═════ DATA TO EXAMINE ═════

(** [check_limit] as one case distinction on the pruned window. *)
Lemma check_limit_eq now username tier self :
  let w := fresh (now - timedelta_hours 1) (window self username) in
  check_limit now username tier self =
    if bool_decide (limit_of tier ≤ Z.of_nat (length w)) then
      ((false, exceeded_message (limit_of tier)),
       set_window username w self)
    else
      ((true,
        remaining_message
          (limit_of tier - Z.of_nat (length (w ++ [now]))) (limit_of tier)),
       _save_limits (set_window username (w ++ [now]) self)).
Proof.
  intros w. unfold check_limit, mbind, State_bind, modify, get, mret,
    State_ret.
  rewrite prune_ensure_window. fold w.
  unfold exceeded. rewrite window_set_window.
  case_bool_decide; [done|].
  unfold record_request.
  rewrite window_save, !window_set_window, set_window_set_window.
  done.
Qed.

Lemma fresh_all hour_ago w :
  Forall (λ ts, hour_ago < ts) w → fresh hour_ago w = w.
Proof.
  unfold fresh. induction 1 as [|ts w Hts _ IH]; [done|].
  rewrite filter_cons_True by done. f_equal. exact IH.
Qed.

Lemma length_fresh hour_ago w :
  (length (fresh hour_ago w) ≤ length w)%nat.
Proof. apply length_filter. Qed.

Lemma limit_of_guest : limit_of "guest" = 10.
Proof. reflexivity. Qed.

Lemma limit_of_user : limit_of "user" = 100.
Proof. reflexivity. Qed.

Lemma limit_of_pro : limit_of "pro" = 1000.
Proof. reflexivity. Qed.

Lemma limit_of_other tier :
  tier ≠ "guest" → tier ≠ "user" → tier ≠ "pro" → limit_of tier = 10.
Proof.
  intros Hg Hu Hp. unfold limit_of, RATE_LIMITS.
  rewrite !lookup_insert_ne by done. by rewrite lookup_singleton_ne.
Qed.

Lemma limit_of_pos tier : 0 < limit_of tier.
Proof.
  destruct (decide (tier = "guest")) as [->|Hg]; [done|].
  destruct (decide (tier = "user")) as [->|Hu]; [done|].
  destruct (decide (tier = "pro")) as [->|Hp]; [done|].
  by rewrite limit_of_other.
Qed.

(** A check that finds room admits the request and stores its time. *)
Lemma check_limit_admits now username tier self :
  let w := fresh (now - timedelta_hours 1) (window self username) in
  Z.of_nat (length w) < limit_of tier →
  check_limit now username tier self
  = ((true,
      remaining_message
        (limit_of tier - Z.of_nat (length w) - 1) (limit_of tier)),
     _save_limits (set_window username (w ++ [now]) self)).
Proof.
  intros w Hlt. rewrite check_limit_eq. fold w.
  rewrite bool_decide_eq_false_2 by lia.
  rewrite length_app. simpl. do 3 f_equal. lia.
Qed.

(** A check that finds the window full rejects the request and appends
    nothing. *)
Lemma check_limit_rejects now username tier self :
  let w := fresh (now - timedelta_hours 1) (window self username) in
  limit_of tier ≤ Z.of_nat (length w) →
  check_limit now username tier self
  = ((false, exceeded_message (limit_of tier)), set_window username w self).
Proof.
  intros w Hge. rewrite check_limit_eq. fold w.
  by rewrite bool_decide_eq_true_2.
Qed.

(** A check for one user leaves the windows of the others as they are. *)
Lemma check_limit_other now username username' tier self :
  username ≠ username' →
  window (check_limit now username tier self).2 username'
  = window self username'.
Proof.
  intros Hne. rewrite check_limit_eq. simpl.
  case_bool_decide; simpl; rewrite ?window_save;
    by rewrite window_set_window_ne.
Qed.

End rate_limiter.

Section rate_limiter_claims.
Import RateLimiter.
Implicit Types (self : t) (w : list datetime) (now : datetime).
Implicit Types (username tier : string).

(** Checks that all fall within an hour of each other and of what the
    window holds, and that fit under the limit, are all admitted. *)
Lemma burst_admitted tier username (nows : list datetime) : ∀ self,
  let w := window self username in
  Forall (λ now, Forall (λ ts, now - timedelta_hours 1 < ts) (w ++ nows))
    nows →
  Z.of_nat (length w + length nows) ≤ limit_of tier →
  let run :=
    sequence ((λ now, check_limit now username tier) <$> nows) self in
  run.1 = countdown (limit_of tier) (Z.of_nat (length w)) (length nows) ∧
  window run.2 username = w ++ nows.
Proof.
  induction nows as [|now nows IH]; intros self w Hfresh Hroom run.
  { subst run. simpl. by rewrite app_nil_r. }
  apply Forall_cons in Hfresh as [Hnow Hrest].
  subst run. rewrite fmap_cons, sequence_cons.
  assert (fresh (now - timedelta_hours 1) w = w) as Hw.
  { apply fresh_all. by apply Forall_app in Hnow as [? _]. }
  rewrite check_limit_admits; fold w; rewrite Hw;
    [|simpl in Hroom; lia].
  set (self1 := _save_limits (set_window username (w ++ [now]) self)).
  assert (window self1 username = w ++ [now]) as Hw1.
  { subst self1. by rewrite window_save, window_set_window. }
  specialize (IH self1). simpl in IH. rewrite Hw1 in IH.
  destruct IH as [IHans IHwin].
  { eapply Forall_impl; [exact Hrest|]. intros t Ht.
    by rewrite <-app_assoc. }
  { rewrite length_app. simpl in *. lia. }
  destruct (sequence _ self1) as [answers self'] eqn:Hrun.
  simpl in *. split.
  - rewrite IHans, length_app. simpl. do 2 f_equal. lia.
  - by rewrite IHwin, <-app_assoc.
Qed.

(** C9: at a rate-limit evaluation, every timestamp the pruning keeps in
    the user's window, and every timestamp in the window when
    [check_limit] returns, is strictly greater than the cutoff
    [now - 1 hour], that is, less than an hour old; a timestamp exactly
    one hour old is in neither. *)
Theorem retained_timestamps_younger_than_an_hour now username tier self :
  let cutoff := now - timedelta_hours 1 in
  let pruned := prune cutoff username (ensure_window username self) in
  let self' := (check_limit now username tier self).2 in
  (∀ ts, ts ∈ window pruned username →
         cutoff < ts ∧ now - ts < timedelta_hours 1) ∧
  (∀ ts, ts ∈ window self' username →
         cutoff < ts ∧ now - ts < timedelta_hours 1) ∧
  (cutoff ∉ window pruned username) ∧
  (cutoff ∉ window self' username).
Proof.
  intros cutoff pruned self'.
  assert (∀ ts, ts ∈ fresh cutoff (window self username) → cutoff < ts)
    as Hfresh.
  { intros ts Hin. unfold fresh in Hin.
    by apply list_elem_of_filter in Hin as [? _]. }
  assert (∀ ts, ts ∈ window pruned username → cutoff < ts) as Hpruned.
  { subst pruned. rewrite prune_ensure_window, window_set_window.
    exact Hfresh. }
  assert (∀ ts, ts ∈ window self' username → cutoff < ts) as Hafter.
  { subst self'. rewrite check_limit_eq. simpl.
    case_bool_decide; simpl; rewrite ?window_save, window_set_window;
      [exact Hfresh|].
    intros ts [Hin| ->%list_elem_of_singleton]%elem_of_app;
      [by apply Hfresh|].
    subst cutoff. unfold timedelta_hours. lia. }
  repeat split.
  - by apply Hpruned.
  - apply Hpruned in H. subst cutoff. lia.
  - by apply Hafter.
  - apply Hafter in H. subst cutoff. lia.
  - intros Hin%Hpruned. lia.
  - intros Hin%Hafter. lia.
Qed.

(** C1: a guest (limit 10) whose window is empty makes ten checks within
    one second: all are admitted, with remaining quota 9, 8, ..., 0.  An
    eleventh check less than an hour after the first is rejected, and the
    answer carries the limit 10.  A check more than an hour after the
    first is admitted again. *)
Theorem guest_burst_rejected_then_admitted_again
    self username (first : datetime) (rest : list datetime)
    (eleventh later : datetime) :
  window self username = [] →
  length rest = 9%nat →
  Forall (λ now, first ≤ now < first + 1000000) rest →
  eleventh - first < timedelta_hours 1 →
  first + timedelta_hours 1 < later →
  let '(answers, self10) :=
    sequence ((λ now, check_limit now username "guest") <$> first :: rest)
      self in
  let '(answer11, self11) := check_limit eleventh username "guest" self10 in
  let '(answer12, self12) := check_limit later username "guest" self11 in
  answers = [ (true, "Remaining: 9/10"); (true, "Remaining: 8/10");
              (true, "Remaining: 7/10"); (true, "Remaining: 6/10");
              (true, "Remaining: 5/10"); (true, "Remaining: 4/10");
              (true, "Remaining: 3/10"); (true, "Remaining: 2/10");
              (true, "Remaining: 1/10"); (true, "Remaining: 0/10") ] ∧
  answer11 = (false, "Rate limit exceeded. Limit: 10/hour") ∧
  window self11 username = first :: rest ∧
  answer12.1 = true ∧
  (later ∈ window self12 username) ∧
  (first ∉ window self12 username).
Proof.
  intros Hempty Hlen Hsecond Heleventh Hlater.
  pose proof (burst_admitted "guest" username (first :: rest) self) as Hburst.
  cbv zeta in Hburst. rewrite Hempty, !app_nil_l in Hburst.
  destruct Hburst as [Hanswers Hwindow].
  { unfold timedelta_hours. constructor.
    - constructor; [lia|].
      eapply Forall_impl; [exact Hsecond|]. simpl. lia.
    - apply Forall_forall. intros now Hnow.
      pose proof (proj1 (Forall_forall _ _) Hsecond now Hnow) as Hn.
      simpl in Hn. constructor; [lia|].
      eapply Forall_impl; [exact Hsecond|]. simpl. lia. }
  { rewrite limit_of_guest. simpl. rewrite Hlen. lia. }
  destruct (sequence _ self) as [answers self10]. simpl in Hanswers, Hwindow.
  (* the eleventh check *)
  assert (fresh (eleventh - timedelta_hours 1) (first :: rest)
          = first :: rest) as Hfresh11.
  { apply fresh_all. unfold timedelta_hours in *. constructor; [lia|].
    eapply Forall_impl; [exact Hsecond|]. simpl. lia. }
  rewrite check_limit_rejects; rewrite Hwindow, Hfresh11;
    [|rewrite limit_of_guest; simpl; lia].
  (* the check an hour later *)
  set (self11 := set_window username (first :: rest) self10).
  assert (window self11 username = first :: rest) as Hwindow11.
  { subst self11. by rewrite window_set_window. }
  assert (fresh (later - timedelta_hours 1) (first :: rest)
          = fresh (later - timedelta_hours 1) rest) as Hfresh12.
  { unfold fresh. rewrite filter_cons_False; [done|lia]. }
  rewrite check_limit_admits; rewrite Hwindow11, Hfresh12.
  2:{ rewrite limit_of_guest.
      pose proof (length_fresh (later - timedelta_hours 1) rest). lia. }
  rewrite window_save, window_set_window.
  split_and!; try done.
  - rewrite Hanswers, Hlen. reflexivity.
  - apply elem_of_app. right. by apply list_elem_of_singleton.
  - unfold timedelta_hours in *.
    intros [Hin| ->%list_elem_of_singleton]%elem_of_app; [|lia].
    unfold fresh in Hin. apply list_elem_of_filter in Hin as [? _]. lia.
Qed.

═════

TASK INSTRUCTIONS: Each line from the start of the records through the line holding "Lemma limit_of_user : limit_of" must be returned exactly; nothing else belongs in the answer.

ANSWER TO THE EXERCISE:
(** [check_limit] as one case distinction on the pruned window. *)
Lemma check_limit_eq now username tier self :
  let w := fresh (now - timedelta_hours 1) (window self username) in
  check_limit now username tier self =
    if bool_decide (limit_of tier ≤ Z.of_nat (length w)) then
      ((false, exceeded_message (limit_of tier)),
       set_window username w self)
    else
      ((true,
        remaining_message
          (limit_of tier - Z.of_nat (length (w ++ [now]))) (limit_of tier)),
       _save_limits (set_window username (w ++ [now]) self)).
Proof.
  intros w. unfold check_limit, mbind, State_bind, modify, get, mret,
    State_ret.
  rewrite prune_ensure_window. fold w.
  unfold exceeded. rewrite window_set_window.
  case_bool_decide; [done|].
  unfold record_request.
  rewrite window_save, !window_set_window, set_window_set_window.
  done.
Qed.

Lemma fresh_all hour_ago w :
  Forall (λ ts, hour_ago < ts) w → fresh hour_ago w = w.
Proof.
  unfold fresh. induction 1 as [|ts w Hts _ IH]; [done|].
  rewrite filter_cons_True by done. f_equal. exact IH.
Qed.

Lemma length_fresh hour_ago w :
  (length (fresh hour_ago w) ≤ length w)%nat.
Proof. apply length_filter. Qed.

Lemma limit_of_guest : limit_of "guest" = 10.
Proof. reflexivity. Qed.

Lemma limit_of_user : limit_of "user" = 100.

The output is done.